=== Data to use ===
Lemma names_with_env s c envid e f :
  names s c envid true e -> 0 < envid -> e <> c ->
  (forall v, env_id (f v) = env_id v /\ env_parent_id (f v) = env_parent_id v /\
     (env_status v <> ENV_FREE -> env_status (f v) <> ENV_FREE)) ->
  names (with_env s e f) c envid true e.
Proof.
  intros [[Hr Hst] Hn] Hid Hec Hf. destruct (Hf (envs s !!! e)) as (Hi & Hp & Hs).
  rewrite (proj2 (Z.eqb_neq envid 0)) in Hn by lia. destruct Hn as [Hid' Hpar].
  split; [split; [done|]; simpl; rewrite lookup_total_insert_eq; by apply Hs|].
  rewrite (proj2 (Z.eqb_neq envid 0)) by lia. simpl.
  rewrite lookup_total_insert_eq, lookup_total_insert_ne by done. rewrite Hi, Hp. split; [done|].
  intros _. right. by destruct (Hpar eq_refl).
Qed.

Lemma with_env_at s s' c e f : uframe (with_env s e f) s' c -> e <> c -> envs s' !!! e = f (envs s !!! e).
Proof. intros Hf He. rewrite (uf_other _ _ _ Hf) by done. simpl. by rewrite lookup_total_insert_eq. Qed.
Lemma with_env_off s s' c e f x : uframe (with_env s e f) s' c -> x <> c -> x <> e -> envs s' !!! x = envs s !!! x.
Proof. intros Hf Hx He. rewrite (uf_other _ _ _ Hf) by done. simpl. by rewrite lookup_total_insert_ne. Qed.
Lemma with_env_self s s' c e f : uframe (with_env s e f) s' c -> e <> c -> same_env (envs s !!! c) (envs s' !!! c).
Proof.
  intros Hf He. pose proof (uf_self _ _ _ Hf) as Hs. simpl in Hs. by rewrite lookup_total_insert_ne in Hs.
Qed.

(** The pages and the list of free ones as they were. *)
Definition same_pages (s s' : kst) : Prop :=
  mem s' = mem s /\ pages s' = pages s /\ page_free_list s' = page_free_list s.

Section stubs.
Context `{Program}.

(** A new child of [c]: slot [e] with the directory [d'], which maps nothing yet. *)
Record child_made (dirs : list Z) (rl : Z -> role) (c : Z) (s s' : kst) (e d' envid : Z) : Prop := {
  cm_user : in_user s' c (d' :: dirs) (set_role rl d' RDir);
  cm_names : names s' c envid true e;
  cm_id : 0 < envid < 2 ^ 31;
  cm_ne : e <> c;
  cm_new : ~ live s e;
  cm_dir : rl d' = RFree;
  cm_env : envs s' !!! e = forked (entered s c exofork_frame) c e d';
  cm_self : same_env (envs s !!! c) (envs s' !!! c);
  cm_other : forall x, x <> c -> x <> e -> envs s' !!! x = envs s !!! x;
  cm_words : forall q k, q <> d' -> 0 <= k < 1024 -> word (mem s') q k = word (mem s) q k;
  cm_empty : forall i, 0 <= i < NUPDE -> pt_of (mem s') d' i = None }.

Context `{Devices} `{TrapDevices} (Hcs : Z.land (tf_cs saved_regs) 3 = 3).

Lemma entered_cpu s c tf : cpu_status (thiscpu (entered s c tf)) = CPU_STARTED.
Proof.
  unfold entered. cbv zeta.
  change (thiscpu (set_thiscpu _ s <| kernel_lock := _ |> <| envs := _ |>))
    with (thiscpu (set_thiscpu (fun u => u <| cpu_status := CPU_STARTED |>) s)). by rewrite thiscpu_set.
Qed.

Lemma uframe_with_env s s' c e f : (forall v v', same_env v v' -> same_env (f v) (f v')) ->
  uframe s s' c -> uframe (with_env s e f) (with_env s' e f) c.
Proof.
  intros Hf [F1 F2 F3 F4 F5 F6]. constructor; try done; simpl.
  - intros x Hx. destruct (decide (x = e)) as [-> | Hxe].
    + rewrite !lookup_total_insert_eq. by rewrite F5.
    + rewrite !lookup_total_insert_ne by done. by apply F5.
  - destruct (decide (c = e)) as [-> | Hxe].
    + rewrite !lookup_total_insert_eq. by apply Hf.
    + rewrite !lookup_total_insert_ne by done. done.
Qed.

(** A call whose effect is on the entry of one environment. *)
Lemma env_call s c dirs rl no a1 a2 e f :
  in_user s c dirs rl -> word32 no -> word32 a1 -> word32 a2 -> live s e ->
  let s0 := entered s c (call_frame no a1 a2 0 0 0) in
  syscall no a1 a2 0 0 0 s0 = Ret 0 (with_env s0 e f) ->
  (forall v v', same_env v v' -> same_env (f v) (f v')) ->
  (forall v, env_pgdir (f v) = env_pgdir v /\ env_id (f v) = env_id v /\ (env_status v <> ENV_FREE -> env_status (f v) <> ENV_FREE)) ->
  (e = c -> forall v, env_status (f v) = env_status v) ->
  exists s', usyscall no true a1 a2 0 0 0 s = Ret (inl 0) s' /\ in_user s' c dirs rl /\
    uframe (with_env s e f) s' c /\ same_pages s s'.
Proof.
  intros Hu W0 W1 W2 Hl s0 Hrun Hf Hk Hst. pose proof (entered_in_kernel s c dirs rl (call_frame no a1 a2 0 0 0) Hu) as Hk0.
  fold s0 in Hk0. pose proof (entered_frame s c (call_frame no a1 a2 0 0 0)) as Hfr. fold s0 in Hfr.
  assert (Hl0 : live s0 e) by (unfold live; by rewrite (proj1 (proj2 (proj2 (uframe_env _ _ _ e Hfr))))).
  destruct (Hk (envs s0 !!! e)) as (Hp & Hi & Hs).
  pose proof (in_kernel_env s0 c dirs rl e (f (envs s0 !!! e)) Hk0 Hl0 Hp Hi (Hs (proj2 Hl0))) as Hk1.
  fold (with_env s0 e f) in Hk1.
  assert (Hr1 : env_status (envs (with_env s0 e f) !!! c) = ENV_RUNNING).
  { pose proof (iu_run _ _ _ _ Hu) as Hr. rewrite <- (proj1 (proj2 (proj2 (uframe_env _ _ _ c Hfr)))) in Hr.
    simpl. destruct (decide (c = e)) as [<- | Hne]; [|by rewrite lookup_total_insert_ne].
    rewrite lookup_total_insert_eq. by rewrite Hst. }
  destruct (usyscall_run Hcs s c dirs rl no a1 a2 0 0 0 (with_env s0 e f) 0 dirs rl Hu W0 W1 W2 ltac:(done) ltac:(done)
    ltac:(done) Hrun Hk1 (or_intror Hr1) (entered_cpu s c _) ltac:(lia)) as (Hi' & Hu' & _).
  eexists. split; [exact Hi'|]. split; [exact Hu'|]. split.
  - eapply uframe_trans; [by apply uframe_with_env|]. apply resumed_frame; [apply Hk1 | exact Hr1].
  - unfold same_pages. destruct (resumed_mem (with_env s0 e f) c 0) as (-> & -> & ->). done.
Qed.

Lemma u_set_upcall s c dirs rl envid e func :
  in_user s c dirs rl -> names s c envid true e -> 0 <= envid < 2 ^ 31 -> word32 func ->
  exists s', sys_env_set_pgfault_upcall envid func s = Ret (inl 0) s' /\ in_user s' c dirs rl /\
    uframe (with_env s e (fun v => v <| env_pgfault_upcall := func |>)) s' c /\ same_pages s s'.
Proof.
  intros Hu Hn Wid Wf. set (fr := call_frame SYS_env_set_pgfault_upcall envid func 0 0 0).
  pose proof (entered_frame s c fr) as Hf. pose proof (entered_in_kernel s c dirs rl fr Hu) as Hk.
  apply (env_call s c dirs rl _ _ _ e); try done; try (unfold word32; lia); [by destruct Hn | |].
  - fold fr. apply (uframe_names _ _ _ _ _ _ Hf) in Hn. set (s0 := entered s c fr) in *.
    assert (Hsys : syscall SYS_env_set_pgfault_upcall envid func 0 0 0 s0 = Syscall.sys_env_set_pgfault_upcall envid func s0).
    { rewrite <- (s32_small envid) at 2 by lia. reflexivity. }
    rewrite Hsys. unfold Syscall.sys_env_set_pgfault_upcall.
    krw (envid2env_run _ _ _ _ _ _ _ Hk Hn). change (0 <? 0) with false. cbv iota. unfold deref. kb.
    erewrite bind_run by apply upd_env_run. reflexivity.
  - intros v v' (tf & r & n & ->). by exists tf, r, n.
Qed.

Lemma u_set_status s c dirs rl envid e status :
  in_user s c dirs rl -> names s c envid true e -> 0 <= envid < 2 ^ 31 -> e <> c ->
  status = ENV_RUNNABLE \/ status = ENV_NOT_RUNNABLE ->
  exists s', sys_env_set_status envid status s = Ret (inl 0) s' /\ in_user s' c dirs rl /\
    uframe (with_env s e (fun v => v <| env_status := status |>)) s' c /\ same_pages s s'.
Proof.
  intros Hu Hn Wid Hec Hst. set (fr := call_frame SYS_env_set_status envid status 0 0 0).
  pose proof (entered_frame s c fr) as Hf. pose proof (entered_in_kernel s c dirs rl fr Hu) as Hk.
  assert (Wst : 0 <= status < 2 ^ 31 /\ negb (status =? ENV_RUNNABLE) && negb (status =? ENV_NOT_RUNNABLE) = false /\
    status <> ENV_FREE) by (by destruct Hst as [-> | ->]).
  destruct Wst as (Wst & Hok & Hnf).
  apply (env_call s c dirs rl _ _ _ e); try done; try (unfold word32; lia); [by destruct Hn | |].
  - fold fr. apply (uframe_names _ _ _ _ _ _ Hf) in Hn. set (s0 := entered s c fr) in *.
    assert (Hsys : syscall SYS_env_set_status envid status 0 0 0 s0 = Syscall.sys_env_set_status envid status s0).
    { rewrite <- (s32_small envid), <- (s32_small status) at 2 by lia. reflexivity. }
    rewrite Hsys. unfold Syscall.sys_env_set_status. rewrite Hok.
    krw (envid2env_run _ _ _ _ _ _ _ Hk Hn). change (0 <? 0) with false. cbv iota. unfold deref. kb.
    erewrite bind_run by apply upd_env_run. reflexivity.
  - intros v v' (tf & r & n & ->). by exists tf, r, n.
Qed.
===
_To do_.
From the line containing "cm_names : names s' c envid true e;" down to the line containing "cm_other : forall" in the material above, reproduce every line exactly, including the two end lines.

_Answer area_.
  cm_names : names s' c envid true e;
  cm_id : 0 < envid < 2 ^ 31;
  cm_ne : e <> c;
  cm_new : ~ live s e;
  cm_dir : rl d' = RFree;
  cm_env : envs s' !!! e = forked (entered s c exofork_frame) c e d';
  cm_self : same_env (envs s !!! c) (envs s' !!! c);
  cm_other : forall x, x <> c -> x <> e -> envs s' !!! x = envs s !!! x;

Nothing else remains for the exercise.